– За сколько? – спросил Ковалёв, возвращаясь.
– А как думаешь?
Староста посмотрел в угол, улыбаясь, сказал осторожно:
– Полсотни.
– Девяносто целковых, – гордо произнёс Слободской.
– Тише! Что орёшь! – грубо предостерёг его Кашин.
– Врёте? – удивлённо воскликнул Ковалёв.
– Эх ты, – качая головой, с укором говорил Кашин Слободскому. – Я ж тебе сказал: придержи язык! Говорить – не работать, торопиться не надо. Пушка! Стреляешь куда не знаешь.
И тенорок его негромко, но горделиво, напористо зазвенел:
– Продали милостиво, ниже цены. Бык это – известный, я про него давно знаю. Испытанный бык, семь лет ему; Бодрягину генералу он попал сдуру, по капризу, от Челищевых. Я после всё это расскажу, я досконально всё знаю, всю историю. Я, брат, в деле не ошибусь! Теперь давайте решим главное. Значит: девяносто. Нам – по три пятёрки – сорок пять, верно? Сверх того, беру себе пятёрку – за корм, за хлопоты, за моё знание – идёт? Остаётся сорок целковых. Гони их, староста, в недоимки! Честно, как в аптечке. И все будут довольны.
– Узнают, – жалостливо сказал Ковалёв.
– Бро-ось! Кто станет узнавать? Бык далеко ушёл, за Волгу. Кончили?
– Опасаюсь я, – умильно сказал Ковалёв, но Кашин торопливо забросал его словами, и староста, пожимая плечами, почёсывая спину о стойку полатей, махнул рукой:
– Ладно.
– Бабам – ни словечка! – строжайше предупредил Кашин, сунув в руку старосты красную и синюю бумажки. – Продали быка за сорок целковых, и конец!
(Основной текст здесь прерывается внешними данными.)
(** The largest [outstanding] among the state [s] and the states after
    each operation of the run from [s]. *)
Fixpoint peak (os : list operation) (s : t A) : Z :=
  match os with
  | [] => outstanding s
  | o :: os' => Z.max (outstanding s) (peak os' (step o s))
  end.

(** Every block given to [deallocate] in the run is counted among the
    outstanding bytes at that point. *)
Fixpoint accounted (os : list operation) (s : t A) : Prop :=
  match os with
  | [] => True
  | o :: os' =>
      match o with
      | Deallocate b => 0 <= Block.length b <= outstanding s
      | _ => True
      end /\ accounted os' (step o s)
  end.

End AllocatorWithStats.

(** *** The counters behind the high tide

    [tide] picks the three counters that [updateHighTide] reads and
    writes: bytes allocated, bytes deallocated and the high tide; the
    functions after it are the effects that the operations have on them. *)

Definition tide {A} (s : t A) : Z * Z * Z :=
  (_bytesAllocated s, _bytesDeallocated s, _bytesHighTide s).

Definition tidal (c : counter) : bool :=
  match c with
  | bytesAllocated | bytesDeallocated | bytesHighTide => true
  | _ => false
  end.

Definition on_allocated (f : Z -> Z) (w : Z * Z * Z) : Z * Z * Z :=
  let '(a, d, h) := w in (f a, d, h).

Definition on_deallocated (f : Z -> Z) (w : Z * Z * Z) : Z * Z * Z :=
  let '(a, d, h) := w in (a, f d, h).
Lemma health_missing_error_witness :
  handler_of Health node_1 = (Raise (KeyError "error"), node_1).
Proof.
  apply (health_missing_error node_1 {[ "id" := PStr "node-1" ]});
    reflexivity.
Defined.

(** X5: on a success response whose body is a mapping with ['error'] and
    without ['code'], the handler of [health] raises [KeyError] for
    ['code'] after it has removed ['error']: the exception leaves the body
    of the response without its ['error'] entry, all other entries as they
    were. *)
Theorem health_missing_code
    (resp : Response) (m : gmap string PyVal) (x : PyVal) :
  is_success resp = true ->
  body resp = PDict m ->
  m !! "error" = Some x ->
  m !! "code" = None ->
  handler_of Health resp
  = (Raise (KeyError "code"), set_body (PDict (delete "error" m)) resp)
  /\ snd (handler_of Health resp) <> resp.
Proof.
  intros Hs Hb Herr Hcode.
  assert (handler_of Health resp
          = (Raise (KeyError "code"),
             set_body (PDict (delete "error" m)) resp)) as E.
  { unfold_handlers. rewrite Hs.
    unfold body_pop. rewrite Hb, Herr. cbn [body set_body].
    rewrite lookup_delete_ne, Hcode by done. reflexivity. }
  split; [exact E |].
  rewrite E. cbn [snd]. intros Heq.
  apply (f_equal (fun r => body_dict (body r) !! "error")) in Heq.
  rewrite Hb in Heq. cbn [body set_body body_dict] in Heq.
  rewrite lookup_delete_eq, Herr in Heq. discriminate Heq.
Qed.

Lemma health_missing_code_witness :
  fst (handler_of Health uncoded) = Raise (KeyError "code")
  /\ body (snd (handler_of Health uncoded))
     = PDict (delete "error" (body_dict (body uncoded))).
Proof.
  pose proof (health_missing_code uncoded (body_dict (body uncoded))
                (PBool false) eq_refl eq_refl eq_refl eq_refl) as [E _].
  rewrite E. split; reflexivity.
Defined.

(** X6: on a success response whose body is not a mapping, the handler of
    [health] raises [TypeError] when the body is a list and
    [AttributeError] otherwise, and leaves the response alone. *)
Theorem health_body_not_mapping (resp : Response) :
  is_success resp = true ->
  (forall m, body resp <> PDict m) ->
  handler_of Health resp
  = (Raise (match body resp with
            | PList _ => TypeError
            | _ => AttributeError
            end), resp).
Proof.
  intros Hs Hb. unfold_handlers. rewrite Hs. unfold body_pop.
  destruct (body resp) as [| | | | | |m]; try reflexivity.
  destruct (Hb m eq_refl).
Qed.

Lemma health_body_not_mapping_witness :
  handler_of Health listing = (Raise TypeError, listing).
Proof.
  apply (health_body_not_mapping listing); [reflexivity |].
  intros m Hm. discriminate Hm.
Defined.

Lemma health_returns_inv request resp v resp' :
  Cluster.health_response_handler request resp = (Return v, resp') ->
  is_success resp = true
  /\ exists m x y,
       body resp = PDict m
       /\ m !! "error" = Some x
       /\ m !! "code" = Some y.
Proof.
  unfold_handlers. destruct (is_success resp); [| discriminate].
  unfold body_pop.
  destruct (body resp) as [| | | | | |m]; try discriminate.
  destruct (m !! "error") as [x|] eqn:Herr; [| discriminate].
  cbn [body set_body].
  destruct (delete "error" m !! "code") as [y|] eqn:Hcode; [| discriminate].
  intros _. split; [reflexivity |].
  exists m, x, y. rewrite lookup_delete_ne in Hcode by done. done.
Qed.
(** * ADF lead validation (jsontopyobj.py, xmltodict1.py)

    The program declares a tree of pydantic record classes (Lead, ADF,
    Prospect, Vehicle, ...) with field validators and whole-record
    validators, builds a [Lead] from a JSON document and prints either the
    re-flattened record or the collected rejection messages.

    The development has four layers:
    - the raw tree ([json]) and the validated values ([value]);
    - the Python fragments the validators are written in (exceptions,
      [in], comparisons, [re.match]);
    - the validation engine the classes are declared against (field loop,
      [Optional], [Union], [List], whole-record validators, [model_dump]);
    - the classes of the source, one module per class, the handler of
      the [try] block, and the file name [CreateJSONObject] computes.

    Library functions whose code is outside the repository
    ([datetime.fromisoformat], [pycountry.countries.lookup] and the lax
    string/float to integer coercions) are the fields of the class
    [Library]; the theorems are stated for every library, and a small
    sample library runs the examples. *)

From Stdlib Require Import List String Ascii ZArith Bool Lia.
From Stdlib Require Import SpecFloat.
Import ListNotations.
Set Warnings "-register-all".
Local Open Scope string_scope.
Local Open Scope list_scope.

(** ** The raw tree *)

(** What [json.load] returns: [None], [bool], [int] (unbounded), [float],
    [str], [list] and [dict] with string keys.  A [dict] is kept as the
    list of its entries in insertion order; [dict_get] reads the first
    entry of a key. *)
Inductive json : Type :=
| JNull
| JBool (b : bool)
| JInt (z : Z)
| JFloat (f : spec_float)
| JStr (s : string)
| JList (items : list json)
| JDict (entries : list (string * json)).

Fixpoint dict_get {A : Type} (key : string) (d : list (string * A)) : option A :=
  match d with
  | [] => None
  | (k, v) :: rest => if String.eqb key k then Some v else dict_get key rest
  end.

(** ** Validated values *)

(** The values a validated field can hold: [None], a [str], an [int], a
    list of values, or an instance of a record class with its attributes in
    declaration order. *)
Inductive value : Type :=
| VNone
| VStr (s : string)
| VInt (z : Z)
| VList (items : list value)
| VModel (cls : string) (attrs : list (string * value)).

(** Python's [==] on these values. *)
Fixpoint value_eqb (a b : value) {struct a} : bool :=
  match a, b with
  | VNone, VNone => true
  | VStr s, VStr t => String.eqb s t
  | VInt x, VInt y => Z.eqb x y
  | VList xs, VList ys =>
      (fix items_eqb (xs ys : list value) {struct xs} : bool :=
         match xs, ys with
         | [], [] => true
         | x :: xs', y :: ys' => value_eqb x y && items_eqb xs' ys'
         | _, _ => false
         end) xs ys
  | VModel c fs, VModel c' fs' =>
      String.eqb c c' &&
      (fix attrs_eqb (fs fs' : list (string * value)) {struct fs} : bool :=
         match fs, fs' with
         | [], [] => true
         | (k, x) :: r, (k', y) :: r' => String.eqb k k' && value_eqb x y && attrs_eqb r r'
         | _, _ => false
         end) fs fs'
  | _, _ => false
  end.

(** [getattr(obj, name)] on a record instance. *)
Definition getattr (obj : value) (name : string) : option value :=
  match obj with
  | VModel _ attrs => dict_get name attrs
  | _ => None
  end.

(** [type(x).__name__], as Python's error messages spell it. *)
Definition type_name (x : value) : string :=
  match x with
  | VNone => "NoneType"
  | VStr _ => "str"
  | VInt _ => "int"
  | VList _ => "list"
  | VModel cls _ => cls
  end.

(** ** The Python fragment of the validators *)

Inductive exn : Type :=
| ValueError (msg : string)
| TypeError (msg : string)
| LookupError (msg : string)
| AttributeError (msg : string).

(** [str(e)] of an exception instance. *)
Definition exn_text (e : exn) : string :=
  match e with
  | ValueError m | TypeError m | LookupError m | AttributeError m => m
  end.

(** A Python computation: it returns or raises. *)
Inductive py (A : Type) : Type :=
| Return (a : A)
| Raise (e : exn).
Arguments Return {A} a.
Arguments Raise {A} e.

Definition py_bind {A B : Type} (c : py A) (k : A -> py B) : py B :=
  match c with
  | Return a => k a
  | Raise e => Raise e
  end.

Notation "x <- c ;; k" := (py_bind c (fun x => k))
  (at level 61, c at next level, right associativity).

(** [x in (c1, ..., cn)]. *)
Definition py_in (x : value) (tuple : list value) : bool :=
  existsb (value_eqb x) tuple.

(** [x < n], [x >= n], [x <= n] against an integer literal: defined on
    integers, a [TypeError] on anything else. *)
Definition unorderable (op : string) (x : value) : exn :=
  TypeError ("'" ++ op ++ "' not supported between instances of '"
             ++ type_name x ++ "' and 'int'").

Definition py_lt (x : value) (n : Z) : py bool :=
  match x with
  | VInt z => Return (z <? n)%Z
  | _ => Raise (unorderable "<" x)
  end.

Definition py_ge (x : value) (n : Z) : py bool :=
  match x with
  | VInt z => Return (z >=? n)%Z
  | _ => Raise (unorderable ">=" x)
  end.

Definition py_le (x : value) (n : Z) : py bool :=
  match x with
  | VInt z => Return (z <=? n)%Z
  | _ => Raise (unorderable "<=" x)
  end.

(** *** [re.match] on the patterns of the source *)

(** The pattern syntax the source uses: [^], [$] and a character range
    repeated a fixed number of times. *)
Inductive re_atom : Type :=
| Caret
| Dollar
| Range (lo hi : ascii) (times : nat).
Ну-ко, давайте выпьем, – предложил он, разливая водку по чашкам.
– На пропой будут требовать, – сказал Ковалёв, быстро спрятав бумажки в карман штанов.
– Потребуют – дай на ведёрко, – советовал Кашин. – Дашь – спокойнее будет. Казну сорок целковых не утешат. На два ведра попросят, поспорь и на два дай.
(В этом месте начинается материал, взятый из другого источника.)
Lemma ProcessMeasurement_tracking (y : R) :
  ProcessMeasurement laser_at_1s (tracking 1 y) =
  set_previous_timestamp 1000000 (UpdateLidar laser_at_1s (predicted 1 y 1)).
Proof.
  rewrite ProcessMeasurement_later_record by reflexivity.
  change (sensor_type_ laser_at_1s) with LASER. cbv iota.
  fold (before_update laser_at_1s (tracking 1 y)).
  rewrite before_update_tracking.
  apply UpdateLidar_set_previous_timestamp.
Qed.

(** The state after the laser record (1, 0) that comes one second after the
    start, for a filter that starts with heading [y]. *)
Lemma x_after_update (y : R) :
  x_ (ProcessMeasurement laser_at_1s (tracking 1 y)) =
  vadd [0; 0; 0; y; 0]
       (mat_vec (mmul 2 (Tc_tracking 1 y 1 (s3 * sqrt 1)) (inverse (S_tracking 1 y 1)))
                (vsub [1; 0] [0; 0])).
Proof.
  rewrite ProcessMeasurement_tracking, x_set_previous_timestamp.
  unfold UpdateLidar.
  rewrite (UpdateLidar_predicted 1 y 1 (s3 * sqrt 1) laser_at_1s)
    by (try lra; auto using angle_s3_sqrt1, angle_neg_s3_sqrt1).
  reflexivity.
Qed.

Lemma x_after_update_0 :
  x_ (ProcessMeasurement laser_at_1s (tracking 1 0)) = [275 / 278; 0; 75 / 139; 0; 0].
Proof.
  rewrite x_after_update.
  cbv [Tc_tracking S_tracking inverse det2 mmul mul_transpose transpose col map seq nth
       dot mat_vec vsub vadd vzip].
  rewrite cos_0, sin_0, sqrt_1.
  list_eq; s3_ring.
Qed.

(** [tracking 1 0] is the filter after a first laser record at the origin. *)
Lemma ProcessMeasurement_laser00 : ProcessMeasurement laser00 UKF_new = tracking 1 0.
Proof. reflexivity. Qed.

Lemma ProcessMeasurement_radar_first :
  ProcessMeasurement radar_first UKF_new = tracking 1 5.
Proof.
  cbv [ProcessMeasurement UKF_new is_initialized_ negb Initialize radar_first tracking
       laser00 diag5 sensor_type_ raw_measurements_ timestamp_ print set_x set_P
       set_previous_timestamp set_is_initialized
       previous_timestamp_ use_laser_ use_radar_ std_a_ std_yawdd_
       std_laspx_ std_laspy_ std_radr_ std_radphi_ std_radrd_ n_x_ n_aug_ lambda_
       x_ P_ Xsig_pred_ weights_ time_us_ cout
       zeros repeat length vset vget nth identity map seq Nat.eqb app].
  rewrite cos_PI2, sin_PI2.
  f_equal. list_eq; lra.
Qed.

(** ** One prediction from [u7] *)

Lemma a7_pos : 0 < a7.
Proof.
  unfold a7. apply Rdiv_lt_0_compat; [apply PI_RGT_0|].
  pose proof sqrt3_bounds. unfold s3. lra.
Qed.

Lemma s3_a7 : s3 * a7 = PI.
Proof. unfold a7. field. apply s3_neq_0. Qed.

Lemma llt_u7 :
  llt (augmented_covariance u7) =
  [[1; 0; 0; 0; 0; 0; 0]; [0; 1; 0; 0; 0; 0; 0]; [0; 0; 1; 0; 0; 0; 0];
   [a7; a7; a7; a7; 0; 0; 0]; [0; 0; 0; 0; 0.0005; 0; 0]; [0; 0; 0; 0; 0; 0.5; 0];
   [0; 0; 0; 0; 0; 0; 1]].
Proof.
  rewrite (llt_check _ [[1]; [0; 1]; [0; 0; 1]; [a7; a7; a7; a7]; [0; 0; 0; 0; 0.0005];
                        [0; 0; 0; 0; 0; 0.5]; [0; 0; 0; 0; 0; 0; 1]]).
  - reflexivity.
  - unfold augmented_covariance. unfold_u7.
    cbv [zeros repeat map app llt_rows_ok llt_row_ok firstn length nth dot].
    pose proof a7_pos.
    repeat split; try lra; try nra.
Qed.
Староста взял чашку с водкой и, крестясь, сказал:
– Вот и поминок учителю.
– Помер? – спросил Кашин и как будто немного огорчился. – Ах ты… помер всё-таки! Жаль, любил я поспорить с ним, приятно мне было это. Вот оно как: пожил – помер…
– Ну, и спасибо, – докончил Слободской, нюхая кусок колбасы. – Запах какой хороший.
– Завтра хоронить, – сообщил староста, держа руку в кармане, куда спрятал деньги. – Беспокойно мне. Наш брат, мужик, умрёт, так это – привычно и ничего сомнительного не сыщется, – помер, да и всё. А тут – чужой, да ещё вроде как будто казённый человек.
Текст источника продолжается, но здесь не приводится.